Stored items:
┄┄┄┄┄┄

Lemma find_bucket_quota_run r space :
  quota_keys_wf (r_partition_quotas r) (r_bucket_quotas r) → space ∈ STORAGE_BUCKETS →
  ∃ q, find_bucket_quota r space = Ok q ∧ bq_space q = space ∧
       q = default (new_bucket_quota space) (r_bucket_quotas r !! space).
Proof.
  intros [_ Hk] Hs. unfold find_bucket_quota, mbind, res_bind, normalize_space.
  rewrite normalize_bucket_fix by done.
  destruct (r_bucket_quotas r !! space) as [q|] eqn:Hq; cbn; eauto.
Qed.

Lemma wp_acquire_quota space partition p nbytes (Q : res unit → nat → Registry → Prop) n r :
  quota_keys_wf (r_partition_quotas r) (r_bucket_quotas r) →
  space ∈ STORAGE_BUCKETS → normalize_partition_id partition = Ok p →
  Q (Ok tt) n (adjust_quota (λ u, u + nbytes) (λ c, c + 1) space p r) →
  wp (_acquire_quota space partition nbytes) Q n r.
Proof.
  intros Hk Hs Hp HQ.
  destruct (find_partition_quota_run r space partition p Hk Hs Hp) as (q & Hq & Hkey & Hdef).
  destruct (find_bucket_quota_run r space Hk Hs) as (b & Hb & Hbkey & Hbdef).
  unfold _acquire_quota. apply wp_bind, wp_reads. rewrite Hq. apply wp_bind, wp_modify.
  apply wp_bind, wp_reads. change (find_bucket_quota _ space) with (find_bucket_quota r space).
  rewrite Hb. apply wp_modify. unfold adjust_quota in HQ. rewrite <- Hdef, <- Hbdef in HQ.
  unfold replace_field, replace_r_partition_quotas, replace_r_bucket_quotas in *. cbn in *.
  by rewrite Hkey, Hbkey.
Qed.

┄┄┄┄┄┄

What this task involves: Working down from the line that contains "q = space ∧", retype each line exactly through the last line of the data, and give nothing else.

Solution for this exercise:
  ∃ q, find_bucket_quota r space = Ok q ∧ bq_space q = space ∧
       q = default (new_bucket_quota space) (r_bucket_quotas r !! space).
Proof.
  intros [_ Hk] Hs. unfold find_bucket_quota, mbind, res_bind, normalize_space.
  rewrite normalize_bucket_fix by done.
  destruct (r_bucket_quotas r !! space) as [q|] eqn:Hq; cbn; eauto.
Qed.

Lemma wp_acquire_quota space partition p nbytes (Q : res unit → nat → Registry → Prop) n r :
  quota_keys_wf (r_partition_quotas r) (r_bucket_quotas r) →
  space ∈ STORAGE_BUCKETS → normalize_partition_id partition = Ok p →
  Q (Ok tt) n (adjust_quota (λ u, u + nbytes) (λ c, c + 1) space p r) →
  wp (_acquire_quota space partition nbytes) Q n r.
Proof.
  intros Hk Hs Hp HQ.
  destruct (find_partition_quota_run r space partition p Hk Hs Hp) as (q & Hq & Hkey & Hdef).
  destruct (find_bucket_quota_run r space Hk Hs) as (b & Hb & Hbkey & Hbdef).
  unfold _acquire_quota. apply wp_bind, wp_reads. rewrite Hq. apply wp_bind, wp_modify.
  apply wp_bind, wp_reads. change (find_bucket_quota _ space) with (find_bucket_quota r space).
  rewrite Hb. apply wp_modify. unfold adjust_quota in HQ. rewrite <- Hdef, <- Hbdef in HQ.
  unfold replace_field, replace_r_partition_quotas, replace_r_bucket_quotas in *. cbn in *.
  by rewrite Hkey, Hbkey.
Qed.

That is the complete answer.